Habit #3: Mental Stillness

Habit #3: Mental Stillness (Part 4 of 7)

“Perfection is not when there is no more to add, but no more to take away.” -Bruce Lee

Meditation can ease common stress from day to day, to help bring tranquility to those who practice mental stillness. Stress can make individuals tense or anxious and reduce effectiveness in the workplace or at home. It’s important to take the time to meditate when feeling worried or on edge. Meditation can restore a sense of calm to bring inner peace and help individuals become refreshed and ready for the day’s tasks. It’s important to remember that mediation can be practiced anywhere—in the waiting room, at the office, or in a park on a sunny day.

Meditation has been around for thousands of years and anyone can practice it. The practices originated from those who wanted to embrace in a deeper understanding of mystical and sacred forces. Today, common practices are meant for reducing stress and general relaxation. Consider mediation to be a form of medicine. By producing a deep state of tranquility, those who practice can better organize jumbled thoughts that may have been bottle-necking, or building-up in their mind. Meditation helps overall mental wellness to improve physical and emotional problems.

In an attempt to become calm and focused, users will find meditation is not only relaxing but a vehicle to help fight against serious issues like depression. It requires work to reach true silence and it’s important to understand this when trying to control a state of mind. According to an Oxford University survey, those with recurrent depression can benefit from mediation and modern cognitive behavior therapy. The results were published in the journal of Behavior Research and Therapy and known as mindfulness-based cognitive therapy, or MBCT.
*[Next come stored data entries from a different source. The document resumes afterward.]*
Lemma no_http_aggregate_categories (e : Search.expr) (db : Search.Database) :
  no_http (Search.aggregate_categories e db).
Proof. destruct db; [apply no_http_Return | apply no_http_Error]. Qed.

Lemma no_http_compute_total_pages (total page_size : Z) :
  no_http (Search.compute_total_pages total page_size).
Proof. unfold Search.compute_total_pages. repeat no_http_step. Qed.

Lemma no_http_PaginatedResponse_init {T} (total page page_size total_pages : Z)
    (has_next has_prev : bool) (items : list T) :
  no_http (Search.PaginatedResponse_init total page page_size total_pages
             has_next has_prev items).
Proof. unfold Search.PaginatedResponse_init. repeat no_http_step. Qed.

#[local] Hint Resolve no_http_count no_http_to_list
  no_http_aggregate_categories no_http_compute_total_pages
  no_http_PaginatedResponse_init : no_http.

(** The [try] blocks of the handlers that have no
    [except HTTPException: raise] clause raise no [HTTPException]. *)
Lemma no_http_list_products_basic page page_size db :
  no_http (Search.list_products_basic_try page page_size db).
Proof. unfold Search.list_products_basic_try. repeat no_http_step. Qed.

Lemma no_http_filter_products filters pagination sort_by order db :
  no_http (Search.filter_products_try filters pagination sort_by order db).
Proof. unfold Search.filter_products_try. repeat no_http_step. Qed.

Lemma no_http_search_products q category min_price max_price in_stock tags
    sort_by order page page_size db :
  no_http (Search.search_products_try q category min_price max_price in_stock
             tags sort_by order page page_size db).
Proof. unfold Search.search_products_try. repeat no_http_step. Qed.

Lemma no_http_autocomplete_products q limit db :
  no_http (Search.autocomplete_products_try q limit db).
Proof. unfold Search.autocomplete_products_try. repeat no_http_step. Qed.

Lemma no_http_faceted_search q category page page_size db :
  no_http (Search.faceted_search_try q category page page_size db).
Proof.
  unfold Search.faceted_search_try, Search.to_dict. repeat no_http_step.
Qed.

Lemma no_http_get_product_details product_id :
  no_http (TryExcept.get_product_details_try product_id).
Proof.
  unfold TryExcept.get_product_details_try, TryExcept.get_product_or_fail.
  repeat no_http_step.
Qed.

Lemma no_http_get_product product_id :
  no_http (ErrorHandlers.get_product_try product_id).
Proof. unfold ErrorHandlers.get_product_try. repeat no_http_step. Qed.

Lemma no_http_process_payment amount card_number :
  no_http (ErrorHandlers.process_payment_try amount card_number).
Proof. unfold ErrorHandlers.process_payment_try. repeat no_http_step. Qed.

Lemma no_http_bad_error_handling data :
  no_http (ErrorHandlers.bad_error_handling_try data).
Proof. unfold ErrorHandlers.bad_error_handling_try. repeat no_http_step. Qed.

Lemma no_http_good_error_handling data :
  no_http (ErrorHandlers.good_error_handling_try data).
Proof. unfold ErrorHandlers.good_error_handling_try. repeat no_http_step. Qed.

Lemma no_http_process_item item_id :
  no_http (Logger.process_item_try item_id).
Proof. unfold Logger.process_item_try. repeat no_http_step. Qed.

Lemma no_http_get_item item_id : no_http (Logger.get_item_try item_id).
Proof. unfold Logger.get_item_try. repeat no_http_step. Qed.

Lemma no_http_process_data data : no_http (Logger.process_data_try data).
Proof. unfold Logger.process_data_try. repeat no_http_step. Qed.

(** Either the clauses re-raise it ... *)
Lemma passes_on_reraise (ep : endpoint) :
  (∀ sc d, handle (except_clauses ep) (HTTPException sc d) = HTTPException sc d) →
  passes_on ep.
Proof.
  intros Hh r sc d Hb. unfold run. rewrite Hb, try_except_Raise. by rewrite Hh.
Qed.

(** ... or the block never raises one. *)
Lemma passes_on_no_http (ep : endpoint) :
  (∀ r, no_http (try_block ep r)) → passes_on ep.
Proof. intros Hn r sc d Hb. by destruct (Hn r sc d). Qed.

#[local] Hint Resolve no_http_list_products_basic no_http_filter_products
  no_http_search_products no_http_autocomplete_products
  no_http_faceted_search no_http_get_product_details no_http_get_product
  no_http_process_payment no_http_bad_error_handling
  no_http_good_error_handling no_http_process_item no_http_get_item
  no_http_process_data : no_http.

Ltac passes_on_tac :=
  first
    [ apply passes_on_reraise; intros; reflexivity
    | apply passes_on_no_http; intros r; simpl in r;
      repeat match goal with x : (_ * _)%type |- _ => destruct x end;
      simpl; auto with no_http ].

(** C4: in every route handler that has a [try] statement, an
    [HTTPException] raised in the [try] block leaves the handler as it is,
    with its status code and its detail. *)
Theorem http_exception_propagates_unchanged (ep : endpoint) :
  ep ∈ all_endpoints →
  ∀ r sc d,
    try_block ep r = Raise (HTTPException sc d) →
    run ep r = Raise (HTTPException sc d).
Proof.
  revert ep. apply (proj1 (Forall_forall passes_on all_endpoints)).
  unfold all_endpoints, TryExcept.endpoints, ErrorHandlers.endpoints,
    ErrorIntegration.endpoints, Logger.endpoints, Search.endpoints.
  cbn [app]. repeat apply Forall_cons_2; try apply Forall_nil_2;
    passes_on_tac.
Qed.

(** Which handlers re-raise by a clause of their own: the others rely on
    their [try] block raising no [HTTPException], and their catch-all
    would answer 500 for one. *)
Lemma reraise_clause_present :
  Forall (λ ep, ∀ sc d,
            handle (except_clauses ep) (HTTPException sc d) = HTTPException sc d)
    [ TryExcept.get_product_by_id_ep; TryExcept.create_order_ep;
      TryExcept.get_weather_ep; TryExcept.upload_file_ep;
      TryExcept.create_product_ep; ErrorHandlers.create_user_ep;
      ErrorHandlers.get_order_ep; ErrorIntegration.create_user_ep;
      ErrorIntegration.get_user_ep; ErrorIntegration.get_product_ep;
      ErrorIntegration.process_payment_ep; ErrorIntegration.create_order_ep;
      Search.list_products_cursor_ep; Search.infinite_scroll_ep ].
Proof. repeat apply Forall_cons_2; try apply Forall_nil_2; done. Qed.

Lemma reraise_clause_absent :
  Forall (λ ep, ∀ sc d, ∃ message,
            handle (except_clauses ep) (HTTPException sc d)
            = HTTPException 500 (Text message))
    [ TryExcept.get_product_details_ep; ErrorHandlers.get_product_ep;
      ErrorHandlers.process_payment_ep; ErrorHandlers.bad_error_handling_ep;
      ErrorHandlers.good_error_handling_ep; Logger.process_item_ep;
      Logger.get_item_ep; Logger.process_data_ep;
      Search.list_products_basic_ep; Search.filter_products_ep;
      Search.search_products_ep; Search.autocomplete_products_ep;
      Search.faceted_search_ep ].
Proof.
  repeat apply Forall_cons_2; try apply Forall_nil_2; intros sc d;
    eexists; reflexivity.
Qed.







(** C7: the product-details handler answers an [InvalidProductIDError] of
    the lookup with status 400 and a [ProductNotFoundError] with status
    404, each with the text of the error; and for every product id the
    lookup raises one of the two, so the handler answers 400 for an id
    that is empty or shorter than three characters and 404 otherwise. *)
Theorem domain_errors_have_their_status :
  (∀ msg, handle TryExcept.get_product_details_except
            (Error InvalidProductIDError msg)
          = HTTPException 400 (Text msg))
  ∧ (∀ msg, handle TryExcept.get_product_details_except
              (Error ProductNotFoundError msg)
            = HTTPException 404 (Text msg))
  ∧ ∀ product_id,
      TryExcept.get_product_or_fail product_id
      = (if TryExcept.bad_product_id product_id
         then Raise (Error InvalidProductIDError
                       ("Invalid product ID: " +:+ product_id))
         else Raise (Error ProductNotFoundError
                       ("Product " +:+ product_id +:+ " not found")))
      ∧ TryExcept.get_product_details product_id
        = (if TryExcept.bad_product_id product_id
           then Raise (HTTPException 400
                         (Text ("Invalid product ID: " +:+ product_id)))
           else Raise (HTTPException 404
                         (Text ("Product " +:+ product_id +:+ " not found")))).
Proof.
  split; [done |]. split; [done |]. intros product_id.
  unfold TryExcept.get_product_details, TryExcept.get_product_details_try,
    TryExcept.get_product_or_fail.
  by destruct (TryExcept.bad_product_id product_id).
Qed.

End Exceptions.

Section ExceptionExamples.
Import Py Spec Samples.

Lemma http_exception_propagates_unchanged_witness :
  (TryExcept.get_product_by_id_ep ∈ all_endpoints
   ∧ TryExcept.get_product_by_id_try "ab"
     = Raise (HTTPException 400 (Text "Invalid product ID format")))
  ∧ TryExcept.get_product_by_id "ab"
    = Raise (HTTPException 400 (Text "Invalid product ID format")).
Proof.
  assert (Hin : TryExcept.get_product_by_id_ep ∈ all_endpoints)
    by apply list_elem_of_here.
  split; [split; [exact Hin | reflexivity] |].
  exact (http_exception_propagates_unchanged TryExcept.get_product_by_id_ep
           Hin "ab" 400 (Text "Invalid product ID format") eq_refl).
Defined.



End ExceptionExamples.

(** ** Stock adjustment and computed fields *)

Section Stock.
Import Py ComputedField Spec.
In the study, twenty-eight people who suffered from depression (and even thoughts of suicide) were assigned into two groups. One group had been assigned to the MBCT in addition to the treatment while the other only received the basic treatment. The results concluded that the group receiving MBCT reduced major depression while the other group remained the same. The therapy included special mediation classes and taught the group how to understand their feelings that previously overwhelmed them.

*Personal story

For those new to mediation, there are several routes one can take in order to improve mental wellness. It can be difficult to find silence during hectic times. Try focusing on a sculpture, image or person from memory for a few minutes each day. Let the other thoughts wash away to alleviate stress. For those who have the time to be active, it’s said that jogging can help serve as a form of mediation. Any physical activity where repetition or form is vital may help relieve stress and bring about focus.